## YOUR GOAL
Go through the entries below and write each one out exactly.

--- EXERCISE MATERIALS Enclosed Below ---

(* ===== verification/Net.v ===== *)
(** * Net: the archive host, the clock and the console as a trace

    What the methods do to the world is a list of events, oldest first:
    a request with the answer it got, a delay, a line printed.  The host
    is any function from the history so far and a URL to an answer
    ([None]: [requests.get] raised), so that an answer may change from one
    request to the next (a transient failure).

    A response carries its status, its text and, when the body is JSON,
    the document; the document is read through the keys the code reads
    ([filings.recent], [filings.files[].name] and the three arrays of an
    archived shard).  Request headers and the time-out are not modelled. *)

From Stdlib Require Import String Ascii ZArith Lia.
From stdpp Require Import base tactics option list strings.
From S2P Require Import Prelude PyRuntime Filings.

#[local] Open Scope string_scope.
#[local] Open Scope Z_scope.
#[local] Open Scope list_scope.

(** An entry of [filings.files]: [name] may be missing. *)
Record file_info := { fi_name : option string }.

(** [data['filings']] *)
Record filings_obj := {
  recent : filing_data;
  files : list file_info;
}.

(** [{}.get('recent', {})] and [{}.get('files', [])] *)
Definition empty_filings_obj : filings_obj :=
  {| recent := empty_filing_data; files := [] |}.

(** A JSON document of the host: the [filings] object of a submissions
    page, and the top-level arrays of an archived shard. *)
Record json_doc := {
  filings : option filings_obj;
  top_level : filing_data;
}.

Record response := {
  status_code : Z;
  text : string;
  json_body : option json_doc;
}.

Inductive event :=
| EGet (url : string) (answer : option response)
| ESleep (millis : Z)
| EPrint.

Definition trace := list event.

#[global] Instance file_info_eq_dec : EqDecision file_info.
Proof. solve_decision. Defined.
#[global] Instance filings_obj_eq_dec : EqDecision filings_obj.
Proof. solve_decision. Defined.
#[global] Instance json_doc_eq_dec : EqDecision json_doc.
Proof. solve_decision. Defined.
#[global] Instance response_eq_dec : EqDecision response.
Proof. solve_decision. Defined.
#[global] Instance event_eq_dec : EqDecision event.
Proof. solve_decision. Defined.

(** The host. *)
Class Net := { respond : trace -> string -> option response }.

(** A host that answers by URL alone. *)
Definition static_net (pages : string -> option response) : Net :=
  {| respond := fun _ url => pages url |}.

Definition emit (e : event) : io trace unit := fun tr => (Ok tt, tr ++ [e]).

(** [requests.get(url, headers=self.headers, timeout=15)] *)
Definition requests_get `{Net} (url : string) : io trace response :=
  fun tr =>
    let answer := respond tr url in
    (from_option RequestException answer, tr ++ [EGet url answer]).

(** [time.sleep(seconds)], in milliseconds *)
Definition sleep (millis : Z) : io trace unit := emit (ESleep millis).

(** [print(...)]: the text is not kept. *)
Definition print : io trace unit := emit EPrint.

(** [response.json()] *)
Definition response_json (r : response) : result json_doc :=
  from_option JSONDecodeError (json_body r).

(** ** Observations on traces *)

Definition is_get (e : event) : bool :=
  match e with EGet _ _ => true | _ => false end.

(** The URLs requested, in order. *)
Definition requested (tr : trace) : list string :=
  omap (fun e => match e with EGet u _ => Some u | _ => None end) tr.

(** The answers received, in order. *)
Definition answers (tr : trace) : list (option response) :=
  omap (fun e => match e with EGet _ a => Some a | _ => None end) tr.

(** [throttled tr]: no request follows another without a delay between
    them (lines printed do not count). *)
Fixpoint throttled_from (pending : bool) (tr : trace) : bool :=
  match tr with
  | [] => true
  | EGet _ _ :: tr' => negb pending && throttled_from true tr'
  | ESleep _ :: tr' => throttled_from false tr'
  | EPrint :: tr' => throttled_from pending tr'
  end.

Definition throttled (tr : trace) : bool := throttled_from false tr.

(** ** Facts *)

Lemma requested_app tr1 tr2 : requested (tr1 ++ tr2) = requested tr1 ++ requested tr2.
Proof. apply omap_app. Qed.

Lemma answers_app tr1 tr2 : answers (tr1 ++ tr2) = answers tr1 ++ answers tr2.
Proof. apply omap_app. Qed.

(** Every operation only appends to the trace. *)
Definition extends {A} (m : io trace A) : Prop :=
  forall tr, exists evs, (m tr).2 = tr ++ evs.

Lemma extends_ret {A} (a : A) : extends (io_ret a).
Proof. intros tr. exists []. by rewrite app_nil_r. Qed.

Lemma extends_lift {A} (r : result A) : extends (io_lift r).
Proof. intros tr. exists []. by rewrite app_nil_r. Qed.

Lemma extends_emit e : extends (emit e).
Proof. intros tr. by exists [e]. Qed.

Lemma extends_get `{Net} url : extends (requests_get url).
Proof. intros tr. by eexists [_]. Qed.

Lemma extends_bind {A B} (m : io trace A) (k : A -> io trace B) :
  extends m -> (forall a, extends (k a)) -> extends (io_bind m k).
Proof.
  intros Hm Hk tr. unfold io_bind. destruct (Hm tr) as [e1 E1].
  destruct (m tr) as [[a|e] tr1]; simpl in *; subst.
  - destruct (Hk a (tr ++ e1)) as [e2 E2]. exists (e1 ++ e2).
    by rewrite E2, <- app_assoc.
  - by exists e1.
Qed.

Lemma extends_try {A} (m : io trace A) (h : exn -> io trace A) :
  extends m -> (forall e, extends (h e)) -> extends (io_try m h).
Proof.
  intros Hm Hh tr. unfold io_try. destruct (Hm tr) as [e1 E1].
  destruct (m tr) as [[a|e] tr1]; simpl in *; subst.
  - by exists e1.
  - destruct (Hh e (tr ++ e1)) as [e2 E2]. exists (e1 ++ e2).
    by rewrite E2, <- app_assoc.
Qed.

Lemma extends_foldl {A T} (body : A -> T -> io trace T) l st :
  (forall x s, extends (body x s)) -> extends (io_foldl body l st).
Proof.
  intros Hb. revert st. induction l as [|x l IH]; intros st; simpl.
  - apply extends_ret.
  - apply extends_bind; auto.
Qed.

(** A handler that returns makes the whole [try] return. *)
Lemma io_try_ok {A} (m : io trace A) (h : exn -> io trace A) tr :
  (forall e tr', is_ok (h e tr').1 = true) -> is_ok (io_try m h tr).1 = true.
Proof.
  intros Hh. unfold io_try. destruct (m tr) as [[a|e] tr1]; simpl; auto.
Qed.

#[export] Hint Resolve extends_ret extends_lift extends_emit extends_get
  extends_bind extends_try extends_foldl : tt.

--- End of Enclosed EXERCISE MATERIALS ---

## EXERCISE RESULT
(* ===== verification/Net.v ===== *)
(** * Net: the archive host, the clock and the console as a trace

    What the methods do to the world is a list of events, oldest first:
    a request with the answer it got, a delay, a line printed.  The host
    is any function from the history so far and a URL to an answer
    ([None]: [requests.get] raised), so that an answer may change from one
    request to the next (a transient failure).

    A response carries its status, its text and, when the body is JSON,
    the document; the document is read through the keys the code reads
    ([filings.recent], [filings.files[].name] and the three arrays of an
    archived shard).  Request headers and the time-out are not modelled. *)

From Stdlib Require Import String Ascii ZArith Lia.
From stdpp Require Import base tactics option list strings.
From S2P Require Import Prelude PyRuntime Filings.

#[local] Open Scope string_scope.
#[local] Open Scope Z_scope.
#[local] Open Scope list_scope.

(** An entry of [filings.files]: [name] may be missing. *)
Record file_info := { fi_name : option string }.

(** [data['filings']] *)
Record filings_obj := {
  recent : filing_data;
  files : list file_info;
}.

(** [{}.get('recent', {})] and [{}.get('files', [])] *)
Definition empty_filings_obj : filings_obj :=
  {| recent := empty_filing_data; files := [] |}.

(** A JSON document of the host: the [filings] object of a submissions
    page, and the top-level arrays of an archived shard. *)
Record json_doc := {
  filings : option filings_obj;
  top_level : filing_data;
}.

Record response := {
  status_code : Z;
  text : string;
  json_body : option json_doc;
}.

Inductive event :=
| EGet (url : string) (answer : option response)
| ESleep (millis : Z)
| EPrint.

Definition trace := list event.

#[global] Instance file_info_eq_dec : EqDecision file_info.
Proof. solve_decision. Defined.
#[global] Instance filings_obj_eq_dec : EqDecision filings_obj.
Proof. solve_decision. Defined.
#[global] Instance json_doc_eq_dec : EqDecision json_doc.
Proof. solve_decision. Defined.
#[global] Instance response_eq_dec : EqDecision response.
Proof. solve_decision. Defined.
#[global] Instance event_eq_dec : EqDecision event.
Proof. solve_decision. Defined.

(** The host. *)
Class Net := { respond : trace -> string -> option response }.

(** A host that answers by URL alone. *)
Definition static_net (pages : string -> option response) : Net :=
  {| respond := fun _ url => pages url |}.

Definition emit (e : event) : io trace unit := fun tr => (Ok tt, tr ++ [e]).

(** [requests.get(url, headers=self.headers, timeout=15)] *)
Definition requests_get `{Net} (url : string) : io trace response :=
  fun tr =>
    let answer := respond tr url in
    (from_option RequestException answer, tr ++ [EGet url answer]).

(** [time.sleep(seconds)], in milliseconds *)
Definition sleep (millis : Z) : io trace unit := emit (ESleep millis).

(** [print(...)]: the text is not kept. *)
Definition print : io trace unit := emit EPrint.

(** [response.json()] *)
Definition response_json (r : response) : result json_doc :=
  from_option JSONDecodeError (json_body r).

(** ** Observations on traces *)

Definition is_get (e : event) : bool :=
  match e with EGet _ _ => true | _ => false end.

(** The URLs requested, in order. *)
Definition requested (tr : trace) : list string :=
  omap (fun e => match e with EGet u _ => Some u | _ => None end) tr.

(** The answers received, in order. *)
Definition answers (tr : trace) : list (option response) :=
  omap (fun e => match e with EGet _ a => Some a | _ => None end) tr.

(** [throttled tr]: no request follows another without a delay between
    them (lines printed do not count). *)
Fixpoint throttled_from (pending : bool) (tr : trace) : bool :=
  match tr with
  | [] => true
  | EGet _ _ :: tr' => negb pending && throttled_from true tr'
  | ESleep _ :: tr' => throttled_from false tr'
  | EPrint :: tr' => throttled_from pending tr'
  end.

Definition throttled (tr : trace) : bool := throttled_from false tr.

(** ** Facts *)

Lemma requested_app tr1 tr2 : requested (tr1 ++ tr2) = requested tr1 ++ requested tr2.
Proof. apply omap_app. Qed.

Lemma answers_app tr1 tr2 : answers (tr1 ++ tr2) = answers tr1 ++ answers tr2.
Proof. apply omap_app. Qed.

(** Every operation only appends to the trace. *)
Definition extends {A} (m : io trace A) : Prop :=
  forall tr, exists evs, (m tr).2 = tr ++ evs.

Lemma extends_ret {A} (a : A) : extends (io_ret a).
Proof. intros tr. exists []. by rewrite app_nil_r. Qed.

Lemma extends_lift {A} (r : result A) : extends (io_lift r).
Proof. intros tr. exists []. by rewrite app_nil_r. Qed.

Lemma extends_emit e : extends (emit e).
Proof. intros tr. by exists [e]. Qed.

Lemma extends_get `{Net} url : extends (requests_get url).
Proof. intros tr. by eexists [_]. Qed.

Lemma extends_bind {A B} (m : io trace A) (k : A -> io trace B) :
  extends m -> (forall a, extends (k a)) -> extends (io_bind m k).
Proof.
  intros Hm Hk tr. unfold io_bind. destruct (Hm tr) as [e1 E1].
  destruct (m tr) as [[a|e] tr1]; simpl in *; subst.
  - destruct (Hk a (tr ++ e1)) as [e2 E2]. exists (e1 ++ e2).
    by rewrite E2, <- app_assoc.
  - by exists e1.
Qed.

Lemma extends_try {A} (m : io trace A) (h : exn -> io trace A) :
  extends m -> (forall e, extends (h e)) -> extends (io_try m h).
Proof.
  intros Hm Hh tr. unfold io_try. destruct (Hm tr) as [e1 E1].
  destruct (m tr) as [[a|e] tr1]; simpl in *; subst.
  - by exists e1.
  - destruct (Hh e (tr ++ e1)) as [e2 E2]. exists (e1 ++ e2).
    by rewrite E2, <- app_assoc.
Qed.

Lemma extends_foldl {A T} (body : A -> T -> io trace T) l st :
  (forall x s, extends (body x s)) -> extends (io_foldl body l st).
Proof.
  intros Hb. revert st. induction l as [|x l IH]; intros st; simpl.
  - apply extends_ret.
  - apply extends_bind; auto.
Qed.

(** A handler that returns makes the whole [try] return. *)
Lemma io_try_ok {A} (m : io trace A) (h : exn -> io trace A) tr :
  (forall e tr', is_ok (h e tr').1 = true) -> is_ok (io_try m h tr).1 = true.
Proof.
  intros Hh. unfold io_try. destruct (m tr) as [[a|e] tr1]; simpl; auto.
Qed.

#[export] Hint Resolve extends_ret extends_lift extends_emit extends_get
  extends_bind extends_try extends_foldl : tt.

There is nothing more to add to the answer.